Cuando escuchamos a las mujeres con las que trabajamos explicar cómo funciona su sufrimiento, el fácil vislumbrar todo lo que se ha de comprender sobre su locura, no hace falta más. Y entonces me asaltan muchas dudas sobre cómo es posible que nos resulte tan complicado hacerles un hueco a sus narrativas, a su sufrimiento, a sus dolores, a sus ansiedades.

A muchas de nosotras nos duele el género. Nos duele el estereotipo de ser mujer, nos duele pensar lo que la sociedad espera de nosotras: ser madres, esposas, entrar en una talla 38, ponerle la zancadilla al paso del tiempo, cubrirte las canas, las arrugas. Nos duele pensar que no encajamos, que no estamos a la altura, que no vamos a llegar, que nos quedamos fuera. Nos duele el amor romántico y cómo nos hemos construido en torno a él.

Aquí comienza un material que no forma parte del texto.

(** C7: the timeout scan.  For a request that is not STARTED nothing
    happens.  For a STARTED request whose deadline has passed, COMPLETE is
    test-and-set: a request already complete is skipped; otherwise the
    handler is asked and the request, now COMPLETE, is finalized once on
    HANDLED, gets a new deadline and COMPLETE cleared on RESET_TIMER, and is
    left as it is on NOT_HANDLED.  A STARTED request whose deadline has not
    passed is left alone and enters only the tracking of the deadline for the
    next scan, which after the scan of all requests is the earliest deadline
    among the pending ones. *)
Theorem blk_mq_check_expired_spec (env : completion_env)
    (ops_timeout : timeout_fn) (jiffies : Z) :
  (forall (rq : request) (reserved : bool) (data : blk_mq_timeout_data),
     let res := blk_mq_check_expired env ops_timeout jiffies rq reserved data in
     let rqc := set_atomic_flags (set_bit REQ_ATOM_COMPLETE (atomic_flags rq)) rq in
     (test_bit REQ_ATOM_STARTED (atomic_flags rq) = false -> res = (rq, data, [])) /\
     (test_bit REQ_ATOM_STARTED (atomic_flags rq) = true ->
      time_after_eq jiffies (deadline rq) = true ->
      (test_bit REQ_ATOM_COMPLETE (atomic_flags rq) = true -> res = (rq, data, [])) /\
      (test_bit REQ_ATOM_COMPLETE (atomic_flags rq) = false ->
       match timeout_answer ops_timeout rqc reserved with
       | BLK_EH_HANDLED =>
           res = (rqc, data, __blk_mq_complete_request env rqc false) /\
           finalizations (rq_id rq) (snd res) = 1%nat
       | BLK_EH_RESET_TIMER =>
           let rq' := blk_clear_rq_complete
                        (set_deadline (ulong (jiffies + timeout rq)) rqc) in
           res = (rq', data, [Ev_add_timer (rq_id rq) (ulong (jiffies + timeout rq))]) /\
           test_bit REQ_ATOM_COMPLETE (atomic_flags rq') = false /\
           test_bit REQ_ATOM_STARTED (atomic_flags rq') = true
       | BLK_EH_NOT_HANDLED | BLK_EH_BAD _ => res = (rqc, data, [])
       end)) /\
     (test_bit REQ_ATOM_STARTED (atomic_flags rq) = true ->
      time_after_eq jiffies (deadline rq) = false ->
      res = (rq, track_deadline jiffies rq data, []))) /\
  (forall busy : list (request * bool),
     earliest_of jiffies busy
       (snd (fst (blk_mq_queue_tag_busy_iter env ops_timeout jiffies busy
                                             (mk_timeout_data 0 false))))).
Proof.
  split.
  - intros rq reserved data res rqc. subst res.
    unfold blk_mq_check_expired. split; [|split].
    + intros Hs. now rewrite Hs.
    + intros Hs Hexp. rewrite Hs, Hexp. cbn [negb].
      split; intros Hc.
      * now rewrite (blk_mark_rq_complete_set rq Hc).
      * rewrite (blk_mark_rq_complete_clear rq Hc). cbn [negb]. fold rqc.
        assert (Hsc : test_bit REQ_ATOM_STARTED (atomic_flags rqc) = true).
        { subst rqc. cbn [atomic_flags set_atomic_flags].
          rewrite test_bit_set_bit_neq; [exact Hs| |];
            unfold REQ_ATOM_COMPLETE, REQ_ATOM_STARTED; lia. }
        unfold blk_mq_rq_timed_out. rewrite Hsc. cbn [negb].
        unfold timeout_answer.
        destruct (match ops_timeout with Some handler => handler rqc reserved
                                    | None => BLK_EH_RESET_TIMER end) eqn:Hret.
        -- reflexivity.
        -- split; [reflexivity|]. cbn [snd].
           change (rq_id rq) with (rq_id rqc).
           apply __blk_mq_complete_request_finalizes.
        -- cbv zeta. unfold blk_add_timer.
           split; [reflexivity|].
           unfold blk_clear_rq_complete, set_deadline, set_atomic_flags.
           cbn [atomic_flags]. split.
           ++ apply test_bit_clear_bit_eq. unfold REQ_ATOM_COMPLETE. lia.
           ++ rewrite test_bit_clear_bit_neq; [exact Hsc| |];
                unfold REQ_ATOM_COMPLETE, REQ_ATOM_STARTED; lia.
        -- reflexivity.
    + intros Hs Hne. rewrite Hs, Hne. cbn [negb].
      unfold track_deadline, pending_timeout. rewrite Hs, Hne. cbn [negb andb].
      now destruct (negb (next_set data) || time_after (next data) (deadline rq)).
  - intros busy. rewrite blk_mq_queue_tag_busy_iter_data.
    apply (fold_track_deadline_earliest jiffies busy [] (mk_timeout_data 0 false)).
    simpl. intros rr [].
Qed.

Existe una gran lucha desde el propio feminismo para hacer visibles las secuelas de todas las violencias machistas estructurales recibidas, aquellas que se ven y aquellas que están instauradas como una enredadera en nuestro imaginario colectivo, invisibles, pero igual de dañinas. Saber cómo afectan a nuestra salud mental, qué secuelas pueden ser prolongadas y sostenidas a lo largo del tiempo (que se pueden traducir en enfermedades mentales) debe ser un compromiso adquirido para todas las personas que nos dedicamos a trabajar con aquellas que padecen sufrimiento.

Es el momento pues, amigas y aliados feministas que hagamos una revisión de nuestro cuerdismo. El cuerdismo, para quien no lo sepa, describe la opresión y la discriminación sobre una condición mental concreta o supuesta de una persona. Nos miramos constantemente y repensamos nuestras conductas estigmatizadoras, racistas, clasistas y todo aquello que detectamos que puede ser poco responsable en nuestra tarea como profesionales de la salud. Pero parece que al cuerdismo analizado desde una perspectiva de género nunca le llega la hora.

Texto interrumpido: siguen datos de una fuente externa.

(** X16.  What the client sends, the server understands: an [input]
    message of [send_input] decodes on the server to the client's intent
    vector, whose components are in {-1, 0, 1}, and a [start_game] message
    of [send_game_start] to a request for the mode given.  After the server
    handled the input of a connected player, that player's velocity is the
    intent vector, and its next step inside the arena moves it by at most
    [PLAYER_SPEED] = 5 on each axis. *)
Theorem X16_client_messages_reach_the_server c msg :
  snd (Client.send_input c) = Some msg ->
  let dx := fst (Client.intent (Client.keys c)) in
  let dy := snd (Client.intent (Client.keys c)) in
  decode_message msg = Some (MInput dx dy) /\
  (-1 <= dx <= 1 /\ -1 <= dy <= 1) /\
  (forall mode request,
      Client.send_game_start mode c = Some request ->
      decode_message request = Some (MStartGame (Some mode))) /\
  (forall s player_id p draws,
      dict_get player_id (players s) = Some p ->
      exists p',
        dict_get player_id (players (handle_message player_id (MInput dx dy) draws s))
          = Some p' /\
        Player.velocity_x p' = dx /\ Player.velocity_y p' = dy /\
        (in_arena p ->
           Z.abs (Player.x (fst (Player.update_position p')) - Player.x p) <= 5 /\
           Z.abs (Player.y (fst (Player.update_position p')) - Player.y p) <= 5)).
Proof.
  intros Hsent dx dy. pose proof (intent_range (Client.keys c)) as Hrange.
  fold dx dy in Hrange.
  split; [|split; [exact Hrange|split]].
  - unfold Client.send_input in Hsent.
    destruct (negb (Client.connected c) || negb (Client.websocket c)); [discriminate|].
    subst dx dy. destruct (Client.intent (Client.keys c)) as [ix iy].
    destruct (negb (ix =? fst (Client.last_input_sent c))
              || negb (iy =? snd (Client.last_input_sent c))); [|discriminate].
    injection Hsent as <-. reflexivity.
  - intros mode request. unfold Client.send_game_start.
    destruct (negb (Client.connected c) || negb (Client.websocket c)); [discriminate|].
    intros [= <-]. reflexivity.
  - intros s pid p draws Hg. exists (Player.with_velocity p dx dy).
    cbn [handle_message]. rewrite Hg. cbn [players with_players].
    split; [now apply (dict_get_set_present _ p)|].
    split; [reflexivity|]. split; [reflexivity|].
    unfold in_arena, Player.update_position, PLAYER_SIZE, SCREEN_WIDTH, SCREEN_HEIGHT,
      PLAYER_SPEED.
    change (30 / 2) with 15. simpl. lia.
Qed.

Nos reinventamos también cada día como feministas: nos formamos, nos reconocemos en la otra desde la sororidad, los hombres desconstruyen poco a poco sus privilegios, ponemos todos nuestros esfuerzos para llevar a cabo actividades grupales, comunitarias y de la índole que sea para poder acercar los recursos a las mujeres. Pero parece que, a pesar de todo, no es suficiente.

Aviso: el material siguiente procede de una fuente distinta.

Lemma truthy_numeral (n : Z) :
  existsb (String.eqb (lower (str_of_int n))) ["yes"; "y"; "true"; "t"; "1"]
  = (n =? 1)%Z.
Proof.
  pose proof (str_of_int_chars n) as Hc.
  rewrite (lower_numeral _ Hc).
  destruct (Z.eqb_spec n 1) as [->|Hn]; [reflexivity|].
  destruct (existsb _ _) eqn:H; [exfalso | reflexivity].
  cbn [existsb] in H.
  repeat (apply orb_true_iff in H as [H|H]);
    try (apply String.eqb_eq in H; rewrite H in Hc; discriminate Hc);
    try discriminate H.
  apply String.eqb_eq in H. now apply Hn, str_of_int_inj.
Qed.

(** On a [bool] the function is the identity and [None] is false.  An
    [int] whose numeral [str] can produce is true exactly when it is 1 (so 2
    and -1 are false, unlike [bool(2)]); an [int] of more than 4300 digits
    makes [str] raise [ValueError]. *)
Theorem str2bool_of_numbers :
  (forall b, str2bool (PBool b) = inr b)
  /\ str2bool PNone = inr false
  /\ (forall n, (Z.abs n < str_limit)%Z -> str2bool (PInt n) = inr (n =? 1)%Z)
  /\ (forall n, (str_limit <= Z.abs n)%Z -> str2bool (PInt n) = inl ValueError).
Proof.
  split; [intros [|]; reflexivity|]. split; [reflexivity|]. split.
  - intros n Hn. unfold str2bool. cbn [py_str].
    rewrite (py_str_int_within n Hn). now rewrite truthy_numeral.
  - intros n Hn. unfold str2bool. cbn [py_str].
    now rewrite (py_str_int_beyond n Hn).
Qed.

Lemma str2bool_of_numbers_witness :
  str2bool (PInt 2) = inr false /\ str2bool (PInt 1) = inr true.
Proof.
  destruct str2bool_of_numbers as (_ & _ & H & _).
  split.
  - apply (H 2%Z). apply below_str_limit. reflexivity.
  - apply (H 1%Z). apply below_str_limit. reflexivity.
Defined.

(** ** [add_zero] *)

Lemma digit_cases (n : Z) :
  (0 <= n < 10)%Z ->
  n = 0%Z \/ n = 1%Z \/ n = 2%Z \/ n = 3%Z \/ n = 4%Z \/ n = 5%Z \/ n = 6%Z
  \/ n = 7%Z \/ n = 8%Z \/ n = 9%Z.
Proof. lia. Qed.

Lemma str_two_digits (n : Z) :
  (10 <= n < 100)%Z -> String.length (str_of_int n) = 2.
Proof.
  intros H.
  assert (Hk : exists k, (k < 90)%nat /\ n = (10 + Z.of_nat k)%Z).
  { exists (Z.to_nat (n - 10)). lia. }
  destruct Hk as (k & Hk & ->).
  do 90 (destruct k as [|k]; [reflexivity|]). lia.
Qed.

(** For an integer that is not negative and whose numeral [str] can
    produce (at most 4300 digits), the result reads as that integer, and
    below 100 it has exactly two characters: the zero is added to one digit,
    and only then. *)
Theorem add_zero_pads_to_two (n : Z) :
  (0 <= n < str_limit)%Z ->
  exists s,
    add_zero n = inr s
    /\ decimal_value s = Some n
    /\ ((n < 100)%Z -> String.length s = 2)
    /\ ((10 <= n)%Z -> s = str_of_int n).
Proof.
  intros Hn. unfold add_zero.
  rewrite py_str_int_within by (rewrite Z.abs_eq; lia).
  destruct (n <? 10)%Z eqn:Hlt; eexists; (split; [reflexivity|]).
  - apply Z.ltb_lt in Hlt.
    destruct (digit_cases n ltac:(lia)) as [H|H];
      repeat (destruct H as [H|H]); subst n;
      (split; [reflexivity|]; split; [reflexivity | intros; lia]).
  - apply Z.ltb_ge in Hlt.
    split; [apply decimal_value_str|]. split; [|reflexivity].
    intros H. apply str_two_digits. lia.
Qed.

Lemma add_zero_pads_to_two_witness :
  exists s,
    add_zero 7 = inr s
    /\ decimal_value s = Some 7%Z
    /\ ((7 < 100)%Z -> String.length s = 2)
    /\ ((10 <= 7)%Z -> s = str_of_int 7).
Proof.
  apply (add_zero_pads_to_two 7).
  split; [intros H; discriminate H|].
  apply (below_str_limit 7). reflexivity.
Defined.

(** On a negative integer whose numeral [str] can produce, the zero goes
    before the minus sign: the result is ["0-"] followed by the digits,
    which is not a numeral. *)
Theorem add_zero_negative (n : Z) :
  (- str_limit < n < 0)%Z ->
  add_zero n = inr ("0-" ++ str_of_int (- n))
  /\ decimal_value ("0-" ++ str_of_int (- n)) = None.
Proof.
  intros Hn. destruct n as [|p|p]; try lia.
  split.
  - unfold add_zero.
    replace (Z.neg p <? 10)%Z with true by (symmetry; apply Z.ltb_lt; lia).
    rewrite py_str_int_within by (rewrite Z.abs_neq; lia).
    reflexivity.
  - unfold decimal_value.
    cbn [append NilZero.int_of_string NilZero.uint_of_string NilEmpty.uint_of_string].
    change (Ascii.eqb "0" "-") with false. cbv iota.
    destruct (NilEmpty.uint_of_string (str_of_int (- Z.neg p))); reflexivity.
Qed.

Lemma add_zero_negative_witness :
  add_zero (-5) = inr "0-5" /\ decimal_value "0-5" = None.
Proof.
  apply (add_zero_negative (-5)).
  pose proof str_limit_large as H. lia.
Defined.

(** ** [group] *)

Lemma take_drop (n : nat) (s : string) : take n s ++ drop n s = s.
Proof.
  revert s; induction n as [|n IH]; intros [|c s]; cbn; try reflexivity.
  now rewrite IH.
Qed.

Lemma take_length (n : nat) (s : string) :
  String.length (take n s) = Nat.min n (String.length s).
Proof.
  revert s; induction n as [|n IH]; intros [|c s]; cbn; try reflexivity.
  now rewrite IH.
Qed.

Lemma drop_length (n : nat) (s : string) :
  String.length (drop n s) = String.length s - n.
Proof.
  revert s; induction n as [|n IH]; intros [|c s]; cbn; try reflexivity; try lia.
  apply IH.
Qed.

Lemma chop_last (s : string) : chop3 s ++ last3 s = s.
Proof. apply take_drop. Qed.

Lemma take_all_chars (p : ascii -> bool) (n : nat) (s : string) :
  all_chars p s = true -> all_chars p (take n s) = true.
Proof.
  revert s; induction n as [|n IH]; intros [|c s]; cbn; try reflexivity.
  intros H. apply andb_true_iff in H as [H1 H2]. now rewrite H1, IH.
Qed.

Lemma last_char_all (p : ascii -> bool) (s : string) :
  all_chars p s = true -> s <> EmptyString ->
  exists c, last_char s = Some c /\ p c = true.
Proof.
  induction s as [|c s IH]; [now intros _ H|].
  intros H _. cbn [all_chars] in H. apply andb_true_iff in H as [H1 H2].
  destruct s as [|c' s]; [now exists c|].
  destruct (IH H2) as (x & Hx & Hp); [discriminate|].
  exists x. split; [exact Hx | exact Hp].
Qed.

Lemma ends_in_digit_nonempty (s : string) :
  ends_in_digit s = true -> s <> EmptyString.
Proof. now destruct s. Qed.

Lemma append_assoc_str (a b c : string) : (a ++ b) ++ c = a ++ b ++ c.
Proof. induction a as [|x a IH]; cbn; [reflexivity | now rewrite IH]. Qed.

Lemma append_nil_r_str (s : string) : s ++ EmptyString = s.
Proof. induction s as [|c s IH]; cbn; [reflexivity | now rewrite IH]. Qed.

Lemma strip_commas_app (a b : string) :
  strip_commas (a ++ b) = strip_commas a ++ strip_commas b.
Proof.
  induction a as [|c a IH]; [reflexivity|]. cbn.
  destruct (Ascii.eqb c ","); [exact IH | cbn; now rewrite IH].
Qed.

Lemma strip_commas_join (xs : list string) :
  strip_commas (join "," xs) = strip_commas (concat_str xs).
Proof.
  induction xs as [|x [|y rest] IH].
  - reflexivity.
  - cbn. now rewrite append_nil_r_str.
  - change (join "," (x :: y :: rest)) with (x ++ "," ++ join "," (y :: rest)).
    cbn [concat_str] in *. rewrite !strip_commas_app, IH.
    now rewrite strip_commas_app.
Qed.

Lemma strip_commas_id (s : string) :
  all_chars not_comma s = true -> strip_commas s = s.
Proof.
  induction s as [|c s IH]; [reflexivity|]. cbn. unfold not_comma at 1.
  intros H. apply andb_true_iff in H as [H1 H2].
  apply negb_true_iff in H1. rewrite H1. f_equal. now apply IH.
Qed.

Lemma numeral_not_comma (c : ascii) : numeral_char c = true -> not_comma c = true.
Proof.
  destruct c as [[|] [|] [|] [|] [|] [|] [|] [|]]; intros H;
    try reflexivity; discriminate H.
Qed.

Lemma concat_str_app (xs ys : list string) :
  concat_str (xs ++ ys) = concat_str xs ++ concat_str ys.
Proof.
  induction xs as [|x xs IH]; [reflexivity|]. cbn.
  rewrite IH. induction x as [|c x IHx]; cbn; [reflexivity | now rewrite IHx].
Qed.

(** The loop only moves text from the end of [s] to the groups. *)
Lemma group_loop_keeps (fuel : nat) (s : string) (groups : list string) :
  fst (group_loop fuel s groups) ++ concat_str (rev (snd (group_loop fuel s groups)))
  = s ++ concat_str (rev groups).
Proof.
  revert s groups; induction fuel as [|k IH]; intros s groups; [reflexivity|].
  cbn [group_loop]. destruct (ends_in_digit s); [|reflexivity].
  rewrite IH, rev_app_distr. cbn [rev app concat_str].
  rewrite <- (chop_last s) at 3.
  clear. induction (chop3 s) as [|c x IHx]; cbn; [reflexivity | now rewrite IHx].
Qed.

(** With fuel for every character the loop stops by its own test. *)
Lemma group_loop_ends (fuel : nat) (s : string) (groups : list string) :
  String.length s <= fuel ->
  ends_in_digit (fst (group_loop fuel s groups)) = false.
Proof.
  revert s groups; induction fuel as [|k IH]; intros s groups Hlen.
  - destruct s; [reflexivity | cbn in Hlen; lia].
  - cbn [group_loop]. destruct (ends_in_digit s) eqn:Hd; [|exact Hd].
    apply IH. unfold chop3. rewrite take_length.
    apply ends_in_digit_nonempty in Hd. destruct s; [now elim Hd | cbn in *; lia].
Qed.

Lemma group_plain (nb digits : Z) (unit : string) :
  (Z.abs nb < float_limit)%Z -> nb <> 0%Z -> (digits <= 0)%Z ->
  group nb digits unit
  = let s := str_of_int (round_int nb digits) in
    inr (fst (group_loop (String.length s) s [])
         ++ join "," (rev (snd (group_loop (String.length s) s [])))
         ++ unit).
Proof.
  intros Hlim Hnz Hd. unfold group.
  replace (float_limit <=? Z.abs nb)%Z with false by (symmetry; apply Z.leb_gt; lia).
  replace (nb =? 0)%Z with false by (symmetry; now apply Z.eqb_neq).
  replace (0 <? digits)%Z with false by (symmetry; apply Z.ltb_ge; lia).
  cbv zeta. now destruct (group_loop _ _ _).
Qed.

(** Taking the commas out of the result gives back the numeral of the
    (rounded) integer followed by the unit: the function adds separators
    and nothing else, for negative numbers too. *)
Theorem group_only_adds_commas (nb digits : Z) (unit : string) :
  (Z.abs nb < float_limit)%Z ->
  nb <> 0%Z ->
  (digits <= 0)%Z ->
  exists r,
    group nb digits unit = inr r
    /\ strip_commas r = str_of_int (round_int nb digits) ++ strip_commas unit.
Proof.
  intros Hlim Hnz Hd. rewrite (group_plain nb digits unit Hlim Hnz Hd). cbv zeta.
  eexists. split; [reflexivity|].
  set (s := str_of_int (round_int nb digits)).
  pose proof (group_loop_keeps (String.length s) s []) as Hkeep.
  cbn [rev concat_str] in Hkeep. rewrite append_nil_r_str in Hkeep.
  assert (Hs : strip_commas s = s).
  { apply strip_commas_id.
    apply (all_chars_weaken numeral_char); [exact numeral_not_comma|].
    apply str_of_int_chars. }
  rewrite !strip_commas_app, strip_commas_join.
  rewrite <- append_assoc_str, <- strip_commas_app, Hkeep, Hs.
  reflexivity.
Qed.

Lemma group_only_adds_commas_witness :
  exists r,
    group (-1234567) 0 "%" = inr r
    /\ strip_commas r = str_of_int (round_int (-1234567) 0) ++ strip_commas "%".
Proof.
  apply (group_only_adds_commas (-1234567) 0 "%").
  - vm_compute. reflexivity.
  - discriminate.
  - lia.
Defined.

(** On a string of digits the loop takes everything, three characters at a
    time from the right. *)
Lemma group_loop_digits (fuel : nat) (s : string) (groups : list string) :
  all_chars is_digit s = true ->
  String.length s <= fuel ->
  exists gs,
    group_loop fuel s groups = (EmptyString, groups ++ gs)%list
    /\ concat_str (rev gs) = s
    /\ Forall (fun c => String.length c = 3) (tl (rev gs))
    /\ (s <> EmptyString -> 1 <= String.length (hd EmptyString (rev gs)) <= 3)
    /\ (s = EmptyString -> gs = []).
Proof.
  revert s groups; induction fuel as [|k IH]; intros s groups Hdig Hlen.
  - destruct s; [|cbn in Hlen; lia].
    exists []. rewrite app_nil_r.
    split; [reflexivity|]. split; [reflexivity|]. split; [constructor|].
    split; [intros Hx; now elim Hx | reflexivity].
  - destruct s as [|c0 s0] eqn:Es.
    { exists []. rewrite app_nil_r.
      split; [reflexivity|]. split; [reflexivity|]. split; [constructor|].
      split; [intros Hx; now elim Hx | reflexivity]. }
    rewrite <- Es in *.
    assert (Hne : s <> EmptyString) by (rewrite Es; discriminate).
    assert (Hend : ends_in_digit s = true).
    { unfold ends_in_digit.
      destruct (last_char_all is_digit s Hdig Hne) as (x & -> & Hx). exact Hx. }
    cbn [group_loop]. rewrite Hend.
    assert (Hl : 1 <= String.length s) by (rewrite Es; cbn; lia).
    destruct (IH (chop3 s) (groups ++ [last3 s])%list) as (gs & Hrun & Hcat & Hthree & Hhd & Hnil).
    { now apply take_all_chars. }
    { unfold chop3. rewrite take_length. lia. }
    exists (last3 s :: gs). rewrite Hrun, <- app_assoc. split; [reflexivity|].
    cbn [rev]. rewrite concat_str_app, Hcat. cbn [concat_str].
    rewrite append_nil_r_str. split; [apply chop_last|].
    assert (Hlast : String.length (last3 s) = Nat.min 3 (String.length s)).
    { unfold last3. rewrite drop_length. lia. }
    assert (Hchop : String.length (chop3 s) = String.length s - 3).
    { unfold chop3. rewrite take_length. lia. }
    destruct (le_lt_dec (String.length s) 3) as [Hshort|Hlong].
    + assert (Hc : chop3 s = EmptyString).
      { destruct (chop3 s); [reflexivity | cbn in Hchop; lia]. }
      rewrite (Hnil Hc). cbn [rev app tl hd].
      split; [constructor|]. split; [intros _; lia | intros H; now elim Hne].
    + assert (Hc : chop3 s <> EmptyString).
      { intros H. rewrite H in Hchop. cbn in Hchop. lia. }
      specialize (Hhd Hc).
      destruct (rev gs) as [|h t] eqn:Er.
      { cbn in Hcat. now elim Hc. }
      cbn [app tl hd] in *.
      split; [apply Forall_app; split; [exact Hthree | repeat constructor; lia]|].
      split; [intros _; exact Hhd | intros H; now elim Hne].
Qed.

Para saber qué oprime a las mujeres psquiatrizadas y qué precisan, hay que parar, acompañar, preguntar y, sobre todo, escuchar. Esto es tan sorprendemente obvio que deberíamos de repetírnoslo a modo de mantra, como un principio inalterable: nadie sabe mejor qué es lo que necesita que la persona protagonista de su propia historia de vida. Repensemos nuestro feminismo mainstream, queridos compañeros y compañeras. No nos queda otra.